Task instructions - In the material below, find each line that contains the word "overrideChanged" and copy it.

Data to process -
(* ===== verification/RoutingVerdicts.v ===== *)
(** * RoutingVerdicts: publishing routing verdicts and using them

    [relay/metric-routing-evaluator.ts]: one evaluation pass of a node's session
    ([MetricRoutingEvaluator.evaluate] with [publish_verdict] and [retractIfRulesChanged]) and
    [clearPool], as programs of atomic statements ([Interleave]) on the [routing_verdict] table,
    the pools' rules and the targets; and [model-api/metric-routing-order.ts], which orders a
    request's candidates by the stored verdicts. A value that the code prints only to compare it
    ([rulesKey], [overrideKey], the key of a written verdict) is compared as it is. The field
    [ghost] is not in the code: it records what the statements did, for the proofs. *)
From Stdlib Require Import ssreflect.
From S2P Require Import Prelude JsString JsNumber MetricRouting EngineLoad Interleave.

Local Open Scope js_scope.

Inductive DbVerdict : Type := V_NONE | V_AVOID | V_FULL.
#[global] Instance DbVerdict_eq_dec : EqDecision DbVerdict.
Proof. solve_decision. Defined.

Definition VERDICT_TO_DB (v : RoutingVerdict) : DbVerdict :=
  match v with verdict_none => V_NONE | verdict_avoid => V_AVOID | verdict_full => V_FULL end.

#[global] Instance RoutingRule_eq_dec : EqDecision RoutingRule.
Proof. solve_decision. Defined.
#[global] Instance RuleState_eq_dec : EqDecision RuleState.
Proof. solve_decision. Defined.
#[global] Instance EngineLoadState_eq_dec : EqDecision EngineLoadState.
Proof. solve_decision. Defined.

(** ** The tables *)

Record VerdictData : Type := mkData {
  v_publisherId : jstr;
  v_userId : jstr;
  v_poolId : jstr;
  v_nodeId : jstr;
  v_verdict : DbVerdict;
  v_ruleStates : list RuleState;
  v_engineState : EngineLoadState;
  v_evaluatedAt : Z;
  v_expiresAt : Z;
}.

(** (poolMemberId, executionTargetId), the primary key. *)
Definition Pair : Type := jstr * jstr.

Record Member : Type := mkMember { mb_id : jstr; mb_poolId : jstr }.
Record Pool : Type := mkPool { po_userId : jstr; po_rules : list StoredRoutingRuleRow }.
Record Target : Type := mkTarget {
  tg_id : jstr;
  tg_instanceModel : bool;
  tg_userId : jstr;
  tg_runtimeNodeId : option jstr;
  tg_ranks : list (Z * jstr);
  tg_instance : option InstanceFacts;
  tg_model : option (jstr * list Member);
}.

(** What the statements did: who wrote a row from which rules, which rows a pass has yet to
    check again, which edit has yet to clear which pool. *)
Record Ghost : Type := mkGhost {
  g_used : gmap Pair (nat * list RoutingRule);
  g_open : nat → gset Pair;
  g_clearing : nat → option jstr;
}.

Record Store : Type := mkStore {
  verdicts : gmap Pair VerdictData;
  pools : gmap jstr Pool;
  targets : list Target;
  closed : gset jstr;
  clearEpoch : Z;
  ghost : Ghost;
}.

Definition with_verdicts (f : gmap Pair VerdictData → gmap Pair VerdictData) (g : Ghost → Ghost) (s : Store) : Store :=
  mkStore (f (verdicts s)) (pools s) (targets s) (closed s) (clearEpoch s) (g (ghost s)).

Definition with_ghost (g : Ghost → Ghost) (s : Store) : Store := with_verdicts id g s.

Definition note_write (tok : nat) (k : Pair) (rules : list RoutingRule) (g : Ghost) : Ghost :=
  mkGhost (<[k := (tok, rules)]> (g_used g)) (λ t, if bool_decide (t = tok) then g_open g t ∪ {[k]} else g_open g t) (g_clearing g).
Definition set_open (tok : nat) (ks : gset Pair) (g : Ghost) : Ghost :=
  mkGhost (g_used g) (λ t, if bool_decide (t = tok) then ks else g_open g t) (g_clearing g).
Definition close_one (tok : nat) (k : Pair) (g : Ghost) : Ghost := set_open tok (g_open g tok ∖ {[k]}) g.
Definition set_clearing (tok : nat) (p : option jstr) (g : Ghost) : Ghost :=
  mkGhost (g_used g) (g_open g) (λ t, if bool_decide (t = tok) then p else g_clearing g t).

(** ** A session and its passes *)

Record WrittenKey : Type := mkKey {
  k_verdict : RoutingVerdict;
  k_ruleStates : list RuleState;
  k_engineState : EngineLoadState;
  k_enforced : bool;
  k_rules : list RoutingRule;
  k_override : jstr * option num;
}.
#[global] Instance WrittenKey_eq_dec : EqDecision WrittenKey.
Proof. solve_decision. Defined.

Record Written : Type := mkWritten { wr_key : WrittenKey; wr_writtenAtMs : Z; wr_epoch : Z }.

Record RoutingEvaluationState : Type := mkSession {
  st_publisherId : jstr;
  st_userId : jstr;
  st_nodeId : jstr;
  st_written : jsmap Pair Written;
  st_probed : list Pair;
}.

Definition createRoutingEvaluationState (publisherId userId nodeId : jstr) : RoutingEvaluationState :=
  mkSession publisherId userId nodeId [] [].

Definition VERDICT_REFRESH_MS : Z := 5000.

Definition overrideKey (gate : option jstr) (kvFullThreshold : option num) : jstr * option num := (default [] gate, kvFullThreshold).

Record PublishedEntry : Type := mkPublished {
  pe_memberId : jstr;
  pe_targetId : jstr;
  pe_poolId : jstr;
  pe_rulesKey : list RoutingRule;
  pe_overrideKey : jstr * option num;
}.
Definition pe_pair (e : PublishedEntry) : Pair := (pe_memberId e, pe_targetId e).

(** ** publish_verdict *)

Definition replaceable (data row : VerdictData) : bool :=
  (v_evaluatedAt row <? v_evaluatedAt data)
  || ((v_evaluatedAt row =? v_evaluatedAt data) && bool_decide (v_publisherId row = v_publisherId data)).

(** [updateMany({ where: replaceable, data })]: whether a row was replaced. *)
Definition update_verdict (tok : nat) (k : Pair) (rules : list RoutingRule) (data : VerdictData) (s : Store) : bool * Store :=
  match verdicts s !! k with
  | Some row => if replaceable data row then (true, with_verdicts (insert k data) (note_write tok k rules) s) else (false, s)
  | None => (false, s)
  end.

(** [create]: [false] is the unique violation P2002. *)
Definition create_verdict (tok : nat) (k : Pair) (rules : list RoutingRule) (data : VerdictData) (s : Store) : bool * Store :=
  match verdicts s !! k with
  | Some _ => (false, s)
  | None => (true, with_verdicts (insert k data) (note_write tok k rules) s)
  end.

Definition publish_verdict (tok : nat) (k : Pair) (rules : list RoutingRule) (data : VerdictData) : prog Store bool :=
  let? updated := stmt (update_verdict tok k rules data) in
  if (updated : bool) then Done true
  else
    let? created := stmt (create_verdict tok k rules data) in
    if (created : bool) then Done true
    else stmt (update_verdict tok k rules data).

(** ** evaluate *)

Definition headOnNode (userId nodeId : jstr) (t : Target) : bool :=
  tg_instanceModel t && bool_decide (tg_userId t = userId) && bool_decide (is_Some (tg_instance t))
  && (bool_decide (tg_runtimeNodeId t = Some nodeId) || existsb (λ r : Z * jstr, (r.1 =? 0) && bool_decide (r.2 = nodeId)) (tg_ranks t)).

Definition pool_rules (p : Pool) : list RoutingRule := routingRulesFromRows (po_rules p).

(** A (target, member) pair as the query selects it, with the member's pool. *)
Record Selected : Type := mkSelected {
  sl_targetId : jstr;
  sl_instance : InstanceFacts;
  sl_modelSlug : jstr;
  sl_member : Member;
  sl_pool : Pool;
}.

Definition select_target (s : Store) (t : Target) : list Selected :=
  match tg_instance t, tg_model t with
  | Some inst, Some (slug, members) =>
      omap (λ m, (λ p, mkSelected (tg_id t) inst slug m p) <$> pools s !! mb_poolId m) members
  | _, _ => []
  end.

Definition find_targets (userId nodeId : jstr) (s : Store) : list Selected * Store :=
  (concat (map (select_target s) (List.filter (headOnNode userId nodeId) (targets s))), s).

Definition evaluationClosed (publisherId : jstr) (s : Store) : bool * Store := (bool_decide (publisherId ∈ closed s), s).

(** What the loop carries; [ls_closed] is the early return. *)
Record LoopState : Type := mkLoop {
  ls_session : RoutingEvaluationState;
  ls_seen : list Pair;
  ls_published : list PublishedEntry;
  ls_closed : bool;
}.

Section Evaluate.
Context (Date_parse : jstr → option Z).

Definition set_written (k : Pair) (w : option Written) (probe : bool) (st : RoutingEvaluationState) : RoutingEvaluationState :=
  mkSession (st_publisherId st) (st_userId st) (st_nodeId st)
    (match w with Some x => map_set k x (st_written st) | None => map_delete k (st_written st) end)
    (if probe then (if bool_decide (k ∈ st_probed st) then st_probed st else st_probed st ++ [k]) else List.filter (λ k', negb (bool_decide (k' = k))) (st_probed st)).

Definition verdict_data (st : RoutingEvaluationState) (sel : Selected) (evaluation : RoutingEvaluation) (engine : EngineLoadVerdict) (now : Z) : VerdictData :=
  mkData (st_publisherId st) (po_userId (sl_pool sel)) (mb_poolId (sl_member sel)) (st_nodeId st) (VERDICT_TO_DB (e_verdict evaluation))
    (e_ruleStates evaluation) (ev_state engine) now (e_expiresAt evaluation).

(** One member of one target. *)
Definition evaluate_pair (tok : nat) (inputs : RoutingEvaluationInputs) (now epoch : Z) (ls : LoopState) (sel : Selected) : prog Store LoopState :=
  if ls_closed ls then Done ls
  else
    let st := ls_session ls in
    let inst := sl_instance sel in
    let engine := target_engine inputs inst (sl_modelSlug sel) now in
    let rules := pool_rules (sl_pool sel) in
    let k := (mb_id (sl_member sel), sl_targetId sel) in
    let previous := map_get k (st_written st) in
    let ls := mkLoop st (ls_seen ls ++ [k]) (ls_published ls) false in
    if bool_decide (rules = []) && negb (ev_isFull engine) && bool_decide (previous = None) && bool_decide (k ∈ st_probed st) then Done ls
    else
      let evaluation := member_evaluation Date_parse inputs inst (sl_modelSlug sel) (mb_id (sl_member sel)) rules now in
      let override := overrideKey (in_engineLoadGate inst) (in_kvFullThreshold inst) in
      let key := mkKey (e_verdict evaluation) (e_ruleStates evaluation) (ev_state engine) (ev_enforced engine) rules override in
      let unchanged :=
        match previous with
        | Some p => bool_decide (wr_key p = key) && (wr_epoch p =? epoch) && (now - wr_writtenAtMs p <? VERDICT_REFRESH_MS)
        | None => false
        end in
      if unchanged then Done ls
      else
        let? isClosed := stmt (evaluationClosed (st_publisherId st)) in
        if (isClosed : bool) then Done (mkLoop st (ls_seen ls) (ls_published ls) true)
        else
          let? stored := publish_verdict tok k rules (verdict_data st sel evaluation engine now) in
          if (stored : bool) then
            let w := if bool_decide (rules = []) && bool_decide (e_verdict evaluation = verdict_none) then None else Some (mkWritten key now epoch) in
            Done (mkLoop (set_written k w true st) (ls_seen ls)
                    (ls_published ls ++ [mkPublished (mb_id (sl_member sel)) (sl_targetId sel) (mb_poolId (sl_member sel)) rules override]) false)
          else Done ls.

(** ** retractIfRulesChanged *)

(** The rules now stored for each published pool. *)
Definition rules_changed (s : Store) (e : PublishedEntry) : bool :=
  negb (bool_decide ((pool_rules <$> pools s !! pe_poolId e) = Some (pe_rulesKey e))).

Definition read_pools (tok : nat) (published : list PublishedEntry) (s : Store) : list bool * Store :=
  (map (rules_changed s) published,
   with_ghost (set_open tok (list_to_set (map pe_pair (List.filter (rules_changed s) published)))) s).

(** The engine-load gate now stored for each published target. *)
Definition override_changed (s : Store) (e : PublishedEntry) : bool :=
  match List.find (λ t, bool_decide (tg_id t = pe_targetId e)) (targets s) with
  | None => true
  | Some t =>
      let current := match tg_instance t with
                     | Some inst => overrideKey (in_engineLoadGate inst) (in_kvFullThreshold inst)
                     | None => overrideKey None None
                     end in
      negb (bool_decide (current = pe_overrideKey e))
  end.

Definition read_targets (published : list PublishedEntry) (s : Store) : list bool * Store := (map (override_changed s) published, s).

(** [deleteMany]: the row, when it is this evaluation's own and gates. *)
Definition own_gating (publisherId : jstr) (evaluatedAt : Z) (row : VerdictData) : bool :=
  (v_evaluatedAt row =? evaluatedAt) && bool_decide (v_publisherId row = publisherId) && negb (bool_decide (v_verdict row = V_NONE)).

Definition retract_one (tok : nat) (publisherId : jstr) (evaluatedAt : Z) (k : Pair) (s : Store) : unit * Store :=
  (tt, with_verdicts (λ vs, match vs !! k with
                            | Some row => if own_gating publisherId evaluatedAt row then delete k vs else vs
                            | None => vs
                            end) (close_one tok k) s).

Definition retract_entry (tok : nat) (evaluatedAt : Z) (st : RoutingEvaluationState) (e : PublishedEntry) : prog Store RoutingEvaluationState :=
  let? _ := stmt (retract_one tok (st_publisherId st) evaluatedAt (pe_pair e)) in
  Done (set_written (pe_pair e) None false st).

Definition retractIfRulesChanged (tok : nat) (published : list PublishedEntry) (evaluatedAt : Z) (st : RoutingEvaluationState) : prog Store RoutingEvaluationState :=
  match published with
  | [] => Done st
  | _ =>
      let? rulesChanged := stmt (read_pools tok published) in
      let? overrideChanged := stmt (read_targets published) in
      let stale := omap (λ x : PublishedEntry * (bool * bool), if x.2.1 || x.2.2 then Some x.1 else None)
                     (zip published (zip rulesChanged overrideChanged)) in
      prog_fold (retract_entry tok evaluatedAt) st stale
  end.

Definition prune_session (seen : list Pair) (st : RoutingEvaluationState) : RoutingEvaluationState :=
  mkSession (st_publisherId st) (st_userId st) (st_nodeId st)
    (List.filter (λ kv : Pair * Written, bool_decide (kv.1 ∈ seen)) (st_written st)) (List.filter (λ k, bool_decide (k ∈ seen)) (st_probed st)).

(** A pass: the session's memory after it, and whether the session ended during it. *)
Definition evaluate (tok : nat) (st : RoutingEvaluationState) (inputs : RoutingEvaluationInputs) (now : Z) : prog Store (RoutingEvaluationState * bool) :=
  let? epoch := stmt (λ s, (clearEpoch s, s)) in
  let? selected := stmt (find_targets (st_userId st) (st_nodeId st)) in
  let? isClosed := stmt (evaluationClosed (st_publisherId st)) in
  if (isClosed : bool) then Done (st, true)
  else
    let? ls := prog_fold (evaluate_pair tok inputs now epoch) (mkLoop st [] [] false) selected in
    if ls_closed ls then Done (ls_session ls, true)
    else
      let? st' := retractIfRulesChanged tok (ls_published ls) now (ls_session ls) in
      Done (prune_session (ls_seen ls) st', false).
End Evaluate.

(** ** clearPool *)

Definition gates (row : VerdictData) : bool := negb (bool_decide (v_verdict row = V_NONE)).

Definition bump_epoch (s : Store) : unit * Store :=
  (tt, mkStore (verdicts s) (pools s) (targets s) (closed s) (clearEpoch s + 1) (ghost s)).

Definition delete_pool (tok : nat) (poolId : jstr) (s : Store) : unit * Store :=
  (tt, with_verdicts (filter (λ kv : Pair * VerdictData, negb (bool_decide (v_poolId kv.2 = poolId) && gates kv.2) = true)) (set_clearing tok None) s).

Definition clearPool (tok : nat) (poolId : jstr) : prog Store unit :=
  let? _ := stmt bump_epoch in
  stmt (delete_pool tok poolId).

Solution below -
      let? overrideChanged := stmt (read_targets published) in
                     (zip published (zip rulesChanged overrideChanged)) in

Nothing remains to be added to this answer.